Posso dire la verità, una volta per tutte?
In fondo, i cagnari io li capisco!

Li schifo e li disprezzo, però li capisco: perché una cosa non esclude necessariamente l’altra.
Ripeto, NON quelli che importano dai canifici stranieri: quelli per me meriterebbero la galera e nient’altro.
Ma chi alleva nel cortile di casa, di straforo, non facendo una ricevuta che sia una e non pagando un centesimo di tasse; chi comincia con una razza perché la ama, ma poi già che c’è ce ne infila altre tre o quattro perché sono di moda; chi se ne infischia se un riproduttore sì, è un po’ displasico, “ma vince le gare di agility, quindi perché mi dovrei preoccupare?”  (perché succede); chi “lascia fare alla selezione naturale”” e se un cucciolo rimane un po’ indietro lo lascia crepare anziché spenderci 500 euro di veterinario (e poi magari vederlo morire ugualmente, perché succede anche questo); chi svezza i cuccioli con un po’ di scarti del macellaio tritati anziché con lo Starter che costa un botto, e ti dice che i suoi cuccioli sono sempre cresciuti tutti sani e vispi lo stesso (e magari è anche vero)… insomma, chi fa il cagnaro senza maltrattare e sfruttare nessuno, ma solo “sperando in bene” per quanto riguarda la salute, andando alla carlona sulla tipicità (tanto il cliente non se ne accorgerà mai, e lo dimostra il fatto che le Sciuremarie con le loro ciofeche al guinzaglio, se ti azzardi a dir loro che proprio tipicissime non sono, ti cavano gli occhi) e fregandosene altamente del carattere, tanto poi c’è sempre pronto il Guru a dire che la genetica sul carattere non conta niente, ma conta SOLO il modo in cui tu hai tirato su il cane… embe’, come si fa a non capire perché ha fatto una certa scelta?

Semmai c’è da chiedersi perché qualche pirla stia ancora lì a dannarsi per svolgere un lavoro tanto impegnativo (e costoso) quanto ignorato, bistrattato e addirittura insultato, in alcuni casi: perché poi vai a leggere le bacheche degli animalisti e scopri che scrivono “gli allevatori devono morire tutti, questi bastardi sfruttatori”.
Perché anche loro, come le Sciuremarie, non sono in grado di distinguere fra te e il cagnaro: solo che la Sciuramaria pensa solo al prezzo, mentre questi rischi che ti diano fuoco alla casa.
Già.
Chi ce lo fa fare?

Purtroppo (devo dire) ce lo fanno fare la passione, l’amore per i cani (l’amore vero, quello che mette il benessere del cane al di sopra di tutto il resto, guadagno compreso)… e a volte anche ragioni meno nobili, come la pura e semplice soddisfazione personale.
Io lo ammetto senza vergogna: quando un perfetto sconosciuto mi fermava per strada e mi chiedeva se il mio cane era del mio allevamento, “perché quei cani si riconoscevano ovunque” (e non sapeva che io ero io), godevo come un riccio.
Il benessere dei cani non c’entra un tubo con questa sensazione, però a me è sempre piaciuta tanto.
Ancora adesso, ogni tanto, mi capita di vedere la foto di un mio cane su un libro o su una rivista, e ri-godo come un riccio pensando: “Ma che bello che era”. E anche qui non c’entra l’amore… ma se vedessi un cane con il mio nome attaccato e dovessi pensare “ammazza che cesso”, credo che ci resterei proprio male.
Non so se Picasso provasse la stessa sensazione quando gli riusciva bene un quadro: però penso di sì…e non trovo che ci sia niente di male, dopotutto.

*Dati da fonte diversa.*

(* ===== verification/PrefillAdder.v ===== *)
(** * Prefill admission ([managers/schedule_policy.py], [PrefillAdder])

    One pass of prefill scheduling: requests are offered one by one, each is
    admitted whole, admitted as a chunk, or refused; admission charges the
    compute budgets (chunk, input) and the memory budget.  The prefix cache,
    the pools and the delayer of the pass are behind interfaces. *)
From S2P Require Import Prelude PySort PrefillBudget.

(** ** Requests *)

Record Req (N : Type) := mkReqS {
  rid : string;
  full_len : Z;                    (* len(full_untruncated_fill_ids) *)
  origin_len : Z;                  (* len(origin_input_ids) *)
  output_len : Z;                  (* len(output_ids) *)
  prefix_len : Z;
  extend_end : Z;
  max_new_tokens : Z;
  ignore_eos : bool;
  retracted_stain : bool;
  is_retracted : bool;
  req_pool_idx : option Z;
  holds_mamba : bool;
  host_hit_length : Z;
  swa_host_hit_length : Z;
  mamba_host_hit_length : Z;
  auxiliary_swa_host_hit_length : Z;
  host_loaded_length : Z;
  storage_hit_length : Z;
  storage_hit_start : option Z;
  host_hit_is_storage : bool;
  cache_protected_len : Z;
  last_node : N;
  best_match_node : N;
  dllm_prefill : bool;             (* is_dllm_prefill() *)
  dllm_block_offset : Z;
  dllm_incomplete : bool;          (* bool(dllm_incomplete_ids) *)
  priority : Z;
  wait_queue_entry_time : Z;
  finished : bool
}.
Arguments mkReqS {N}.
Arguments rid {N} _.
Arguments full_len {N} _.
Arguments origin_len {N} _.
Arguments output_len {N} _.
Arguments prefix_len {N} _.
Arguments extend_end {N} _.
Arguments max_new_tokens {N} _.
Arguments ignore_eos {N} _.
Arguments retracted_stain {N} _.
Arguments is_retracted {N} _.
Arguments req_pool_idx {N} _.
Arguments holds_mamba {N} _.
Arguments host_hit_length {N} _.
Arguments swa_host_hit_length {N} _.
Arguments mamba_host_hit_length {N} _.
Arguments auxiliary_swa_host_hit_length {N} _.
Arguments host_loaded_length {N} _.
Arguments storage_hit_length {N} _.
Arguments storage_hit_start {N} _.
Arguments host_hit_is_storage {N} _.
Arguments cache_protected_len {N} _.
Arguments last_node {N} _.
Arguments best_match_node {N} _.
Arguments dllm_prefill {N} _.
Arguments dllm_block_offset {N} _.
Arguments dllm_incomplete {N} _.
Arguments priority {N} _.
Arguments wait_queue_entry_time {N} _.
Arguments finished {N} _.

(** The assignments the adder makes on a request. *)
Definition set_extend_end {N} (e : Z) (r : Req N) : Req N :=
  mkReqS (rid r) (full_len r) (origin_len r) (output_len r) (prefix_len r) e (max_new_tokens r)
    (ignore_eos r) (retracted_stain r) (is_retracted r) (req_pool_idx r) (holds_mamba r)
    (host_hit_length r) (swa_host_hit_length r) (mamba_host_hit_length r)
    (auxiliary_swa_host_hit_length r) (host_loaded_length r) (storage_hit_length r)
    (storage_hit_start r) (host_hit_is_storage r) (cache_protected_len r) (last_node r)
    (best_match_node r) (dllm_prefill r) (dllm_block_offset r) (dllm_incomplete r) (priority r)
    (wait_queue_entry_time r) (finished r).
(* ===== verification/PrefillTheorems.v ===== *)
(** * Theorems on prefill admission

    The chunk budget bounds what a pass prefills, at most one request is cut
    per pass when memory is one pool, admission overdraws the memory budget by
    less than a page, and preemption makes room. *)
From S2P Require Import Prelude PySort PrefillBudget PrefillAdder.

#[export] Instance qleb_total : TotalLeb qleb.
Proof.
  split.
  - intros a b. destruct (qleb_spec a b), (qleb_spec b a); auto. exfalso. lra.
  - intros a b c. destruct (qleb_spec a b), (qleb_spec b c), (qleb_spec a c); try done. lra.
Qed.

Lemma zq_plus a b : zq (a + b) = (zq a + zq b)%Q.
Proof. apply inject_Z_plus. Qed.
Lemma zq_le a b : (zq a <= zq b)%Q ↔ a ≤ b.
Proof. by rewrite <- Zle_Qle. Qed.
Lemma zq_lt a b : (zq a < zq b)%Q ↔ a < b.
Proof. by rewrite <- Zlt_Qlt. Qed.

(** Case analysis on the guard at the head of the goal. *)
Ltac case_if_goal := match goal with |- (if ?b then _ else _) = _ → _ => destruct b end.

Section theorems.
Context {E N D : Type} `{HT : PrefixTree E N}.
Context (negotiate : D → Z → Z → Z → Z → bool * D).
Context (cfg : adder_cfg).
Abbreviation Adder := (adder E N D).
Abbreviation R := (Req N).
Hypothesis Hps : 0 < page_size cfg.
Hypothesis Hdllm : dllm cfg = None.
Hypothesis Hgran : 0 ≤ kv_shard_granule cfg.

(** ** What the helpers leave alone *)

(** Tokens the admitted requests prefill. *)
Definition run_extends (a : Adder) : Z := zsum (extend_len <$> can_run_list a).

(** The parts the chunk budget theorems look at. *)
Definition same_run (a a' : Adder) : Prop :=
  can_run_list a' = can_run_list a ∧ rem_chunk_tokens a' = rem_chunk_tokens a ∧
  new_chunked_req a' = new_chunked_req a.

Lemma same_run_refl a : same_run a a. Proof. done. Qed.
Lemma same_run_trans a b c : same_run a b → same_run b c → same_run a c.
Proof. unfold same_run. intros (?&?&?) (?&?&?). repeat split; congruence. Qed.

Lemma delayer_same a : same_run a (delayer_allows negotiate cfg a).2.
Proof. unfold delayer_allows. destruct (delayer a); [|done]. by destruct (negotiate _ _ _ _ _). Qed.

Lemma shard_same a p x ok a' :
  _kv_shard_reserve_scratch cfg p x a = Ok (ok, a') → same_run a a'.
Proof.
  unfold _kv_shard_reserve_scratch. destruct (kv_shard_scratch cfg) as [[mp ct]|]; [|by intros [= _ <-]].
  destruct (_ || _); [destruct (_ && _); [done|]|]; by intros [= _ <-].
Qed.

Lemma defer_same r p a : same_run a (_defer_staged_for_capacity_if_idle cfg r p a).
Proof.
  unfold _defer_staged_for_capacity_if_idle. destruct (can_run_list a), (running a) as [[]|]; try done;
    by destruct (tree_buffer_pipeline cfg).
Qed.

Lemma account_same r p (a : Adder) : same_run a (_account_prefill_cache_admission r p a).
Proof.
  unfold _account_prefill_cache_admission. destruct (retracted_stain r); [done|].
  destruct (0 <? p); [|done]. by destruct (split_cached_prefix_by_tier _ _ _ _ _) as [[]].
Qed.

(** One admission: the list grows by the request, the chunk budget pays. *)
Lemma update_chunk p x m s g sl cont rp (a : Adder) :
  let a' := _update_prefill_budget cfg p x m s g sl cont rp a in
  can_run_list a' = can_run_list a ∧ new_chunked_req a' = new_chunked_req a ∧
  rem_chunk_tokens a' =
    (λ c, c - ((if exact_chunk_fill cfg then x else a_ceil cfg x) + rp)) <$> rem_chunk_tokens a.
Proof. unfold _update_prefill_budget. simpl. rewrite Hdllm. done. Qed.

Lemma charge_ge x : x ≤ (if exact_chunk_fill cfg then x else a_ceil cfg x).
Proof. destruct (exact_chunk_fill cfg); [done|]. by apply ceil_paged_bounds. Qed.

(** ** The chunk budget *)

(** The chunk bound a check returns is at most the one it was given. *)
Lemma check_prefill_limit (e : E) b x t m i h l lim :
  check_prefill (bcfg cfg) e b x t m i h (Some l) = (true, lim) → ∃ l', lim = Some l' ∧ l' ≤ l.
Proof.
  unfold check_prefill, plain_check_prefill, swa_check_prefill, shared_check_prefill.
  destruct (b_class (bcfg cfg)) as [|aw rr|aw rr].
  - destruct (qltb _ _); [|done]. intros [= <-]. eauto with lia.
  - destruct (qleb _ _); [done|]. destruct (if req_ring _ then _ else _).
    + intros [= <-]. eauto with lia.
    + destruct (_ <=? 0); [done|]. intros [= <-]. eauto with lia.
  - destruct (_fits _ _ _ _ _).
    + intros [= <-]. eauto with lia.
    + destruct (_fits _ _ _ _ _); [done|]. destruct (0 <? _); [|done]. intros [= <-]. eauto with lia.
Qed.

Lemma floor_mul_le x p : 0 < p → x / p * p ≤ x.
Proof. intros. pose proof (Z.mul_div_le x p ltac:(lia)). lia. Qed.

Lemma truncate_le limit prefix align :
  (∀ s, align = Some s → 0 < s) → truncate_extend cfg limit prefix align ≤ limit.
Proof.
  intros Ha. unfold truncate_extend.
  assert (∀ x, match align with Some s => x / s * s | None => x end ≤ x) as Hal.
  { intros x. destruct align as [s|]; [|done]. apply floor_mul_le. by apply Ha. }
  destruct (exact_chunk_fill cfg); [apply Hal|].
  set (x := match align with Some s => _ | None => _ end).
  assert (x ≤ limit) as Hx by (etrans; [apply Hal|]; by apply floor_mul_le).
  pose proof (floor_mul_le (prefix + x) (page_size cfg) Hps). lia.
Qed.

Lemma replay_nonneg (r : R) p : 0 ≤ p → 0 ≤ _replay_len cfg r p.
Proof. intros. unfold _replay_len. destruct (_ && _); lia. Qed.

(** Whatever shape is selected fits the chunk budget, replayed rows included. *)
Lemma select_fits (r : R) t h sh align hc (a : Adder) adm c :
  0 ≤ prefix_len r + h → (∀ s, align = Some s → 0 < s) → rem_chunk_tokens a = Some c →
  _select_prefill_admission cfg r t h sh align hc a = Ok (inr adm) →
  adm_prefix_len adm = prefix_len r + h ∧ 0 ≤ adm_replay_len adm ∧
  adm_extend_len adm + adm_replay_len adm ≤ c.
Proof.
  intros Hp Hal Hc. unfold _select_prefill_admission. rewrite Hc, Hdllm.
  pose proof (replay_nonneg r (prefix_len r + h) Hp) as Hrp. set (rp := _replay_len cfg r _) in *.
  set (lim := if negb (rp =? 0) then c - rp else c).
  assert (lim + rp = c) as Hlim by (unfold lim; destruct (Z.eqb_spec rp 0); simpl; lia).
  destruct (_ && _); [done|]. unfold _check_prefill_budget.
  destruct (check_prefill _ _ _ _ _ _ _ _ _) as [ok l] eqn:Ek. destruct ok; [|done]. cbn [negb].
  apply check_prefill_limit in Ek as (l' & -> & Hl').
  destruct (_ && _); [done|]. set (x := full_len r - (prefix_len r + h)).
  destruct (Z.ltb_spec l' (if exact_chunk_fill cfg then x else a_ceil cfg x)) as [Hlt|Hge].
  - destruct (hc && _); [done|]. destruct (_ <=? 0); [done|].
    destruct (_check_prefill_tile_budget _ _ _); [done|]. intros [= <-]. simpl.
    pose proof (truncate_le l' (prefix_len r + h) align Hal). split; [done|]. lia.
  - destruct (_check_prefill_tile_budget _ _ _); [done|]. intros [= <-]. simpl.
    pose proof (charge_ge x). split; [done|]. lia.
Qed.

(** What the pass prefills and what is left of the chunk budget stay within
    the budget it started with. *)
Definition within_chunk (c0 : Z) (a : Adder) : Prop :=
  ∃ c, rem_chunk_tokens a = Some c ∧ run_extends a + c ≤ c0 ∧ run_extends a ≤ c0.

Lemma within_same c0 a a' : same_run a a' → within_chunk c0 a → within_chunk c0 a'.
Proof. intros (E1 & E2 & _) (c & Hc & H1 & H2). exists c. unfold run_extends in *. rewrite E1, E2. done. Qed.

Lemma run_extends_snoc (a a' : Adder) r :
  can_run_list a' = can_run_list a ++ [r] → run_extends a' = run_extends a + extend_len r.
Proof. intros E1. unfold run_extends. rewrite E1, fmap_app, zsum_app. simpl. lia. Qed.

Lemma within_admit c0 c (a a' : Adder) r charge :
  within_chunk c0 a → rem_chunk_tokens a = Some c →
  can_run_list a' = can_run_list a ++ [r] → rem_chunk_tokens a' = Some (c - charge) →
  extend_len r ≤ charge → extend_len r ≤ c → within_chunk c0 a'.
Proof.
  intros (c' & Hc' & H1 & H2) Hc Hl Hc2 Hr1 Hr2. assert (c' = c) as -> by congruence.
  exists (c - charge). split; [done|]. rewrite (run_extends_snoc a a' r Hl). lia.
Qed.

(** Appending an admitted request and charging it. *)
Lemma within_update c0 c (r : R) ch p x m s g sl cont rp (a : Adder) :
  within_chunk c0 a → rem_chunk_tokens a = Some c → extend_len r = x → x ≤ c → 0 ≤ rp →
  within_chunk c0 (_update_prefill_budget cfg p x m s g sl cont rp (with_run (can_run_list a ++ [r]) ch a)).
Proof.
  intros Hw Hc Hr Hx Hrp. set (b := with_run _ _ a). destruct (update_chunk p x m s g sl cont rp b) as (E1 & _ & E3).
  pose proof (charge_ge x). apply (within_admit c0 c a _ r ((if exact_chunk_fill cfg then x else a_ceil cfg x) + rp));
    [done|done|exact E1| |lia|lia].
  rewrite E3. unfold b. simpl. by rewrite Hc.
Qed.

Definition req_ok (r : R) : Prop := 0 ≤ prefix_len r ∧ 0 ≤ host_hit_length r.

Lemma load_back_same (r r' : R) adm mn t g align hc (a a' : Adder) v :
  load_back cfg r adm mn t g align hc a = Ok (v, r', a') → same_run a a'.
Proof.
  unfold load_back. destruct (needs_host_load_back r); simpl; [|by intros [= _ _ <-]].
  destruct (prepare_load_back _ _ _ _ _ _ _ _) as [ok e]. destruct ok; simpl; last first.
  { intros [= _ _ <-]. match goal with |- same_run _ (with_env _ (_defer_staged_for_capacity_if_idle _ _ ?p ?b)) =>
      exact (defer_same r p b) end. }
  destruct (init_load_back _ _) as [[[n node]|] e2]; [|by intros [= _ _ <-]].
  destruct ((0 <? n) && _); [done|]. destruct (if _ <? n then _ else _) as [[v1|adm1]|]; simpl; [| |done];
    by intros [= _ _ <-].
Qed.

Lemma load_back_fits (r r' : R) adm adm' mn t g align hc (a a' : Adder) c :
  req_ok r → (∀ s, align = Some s → 0 < s) → rem_chunk_tokens a = Some c →
  0 ≤ adm_replay_len adm → adm_extend_len adm ≤ c →
  load_back cfg r adm mn t g align hc a = Ok (inr adm', r', a') →
  same_run a a' ∧ 0 ≤ adm_replay_len adm' ∧ adm_extend_len adm' ≤ c.
Proof.
  intros [Hp Hh] Hal Hc Hrp Hx. unfold load_back. destruct (needs_host_load_back r); simpl; [|by intros [= <- _ <-]].
  destruct (prepare_load_back _ _ _ _ _ _ _ _) as [ok e]. destruct ok; [|done]. simpl.
  destruct (init_load_back _ _) as [[[n node]|] e2]; [|done].
  destruct ((0 <? n) && _); [done|].
  destruct (Z.ltb_spec (host_hit_length r) n) as [Hlt|Hge]; [simpl|destruct (Z.ltb_spec n (host_hit_length r)) as [Hlt|Hge2]].
  - rewrite (bool_decide_true _ Hdllm). intros [= <- _ <-]. simpl. split; [done|]. split; [|lia].
    apply replay_nonneg. simpl. lia.
  - destruct (_select_prefill_admission _ _ _ _ _ _ _ _) as [[v|adm2]|] eqn:Es; simpl; [done| |done].
    intros [= <- _ <-]. split; [done|].
    apply (select_fits _ _ _ _ _ _ _ _ c) in Es; [|simpl; lia|done|done]. lia.
  - simpl. by intros [= <- _ <-].
Qed.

Sempre che ci siano prima la passione e l’amore, un po’ di sano narcisismo non ha mai ammazzato nessuno.
Certo,  il pensiero che ci si debba attaccare solo a queste cose, per continuare ad allevare con serietà e professionalità, un po’ di angoscia me la fa venire. E il fatto che i cani allevati dai cagnari, per le Sciuremarie, siano Luois Vuitton identiche a quelle originali, anziché imitazioni tarocche, mi fa venire direttamente le bolle.
L’ENCI potrebbe/dovrebbe fare molto di più per aiutare la gente a capire e a distinguere: ma anche le Sciuremarie, magari, potrebbero fare un piccolo sforzo in più per informarsi da sole, visto che i mezzi ormai abbondano.
Resta il fatto che la cinofilia com’è oggi invita proprio caldamente al cagnaresimo spinto.
E se qualcosa non cambia, e non cambia drasticamente, temo che io continuerò a parlare di Allevatori seri come se fossero personaggi che si trovano ad ogni angolo…quando in realtà mi starò riferendo ad una specie in via di estinzione.

 

 

Articolo precedenteChi gioca al tiramolla… o è una spia, o è Davide Cardia
Articolo successivoIl VERO Standard del… Bracco italiano
Savonese, annata ‘53, cinofila da sempre e innamorata di tutta la natura, ha allevato per 25 anni (prima pastori tedeschi e poi siberian husky, con l'affisso "di Ferranietta") e addestrato cani, soprattutto da utilità e difesa. Si è occupata a lungo di cani con problemi comportamentali (in particolare aggressività). E' autrice di più di cento libri cinofili, ha curato la serie televisiva "I fedeli amici dell'uomo" ed è stata conduttrice del programma TV "Ti presento il cane", che ha preso il nome proprio da quella che era la sua rivista cartacea e che oggi è diventata una rivista online. Per diversi anni non ha più lavorato con i cani, mettendo a disposizione la propria esperienza solo attraverso questo sito e, occasionalmente, nel corso di stage e seminari. Ha tenuto diverse docenze in corsi ENCI ed ha collaborato alla stesura del corso per educatori cinofili del Centro Europeo di Formazione (riconosciuto ENCI-FCI), era inoltre professionista certificato FCC. A settembre 2013, non resistendo al "richiamo della foresta" (e soprattutto avendo trovato un campo in cui si lavorava in perfetta armonia con i suoi principi e metodi) era tornata ad occuparsi di addestramento presso il gruppo cinofilo Debù (www.gruppodebu.it) di Carignano (TO). Ci ha lasciato prematuramente nel maggio del 2016, ma i suoi scritti continuano a essere un punto di riferimento per molti neofiti e appassionati di cinofilia.

Potrebbero interessarti anche...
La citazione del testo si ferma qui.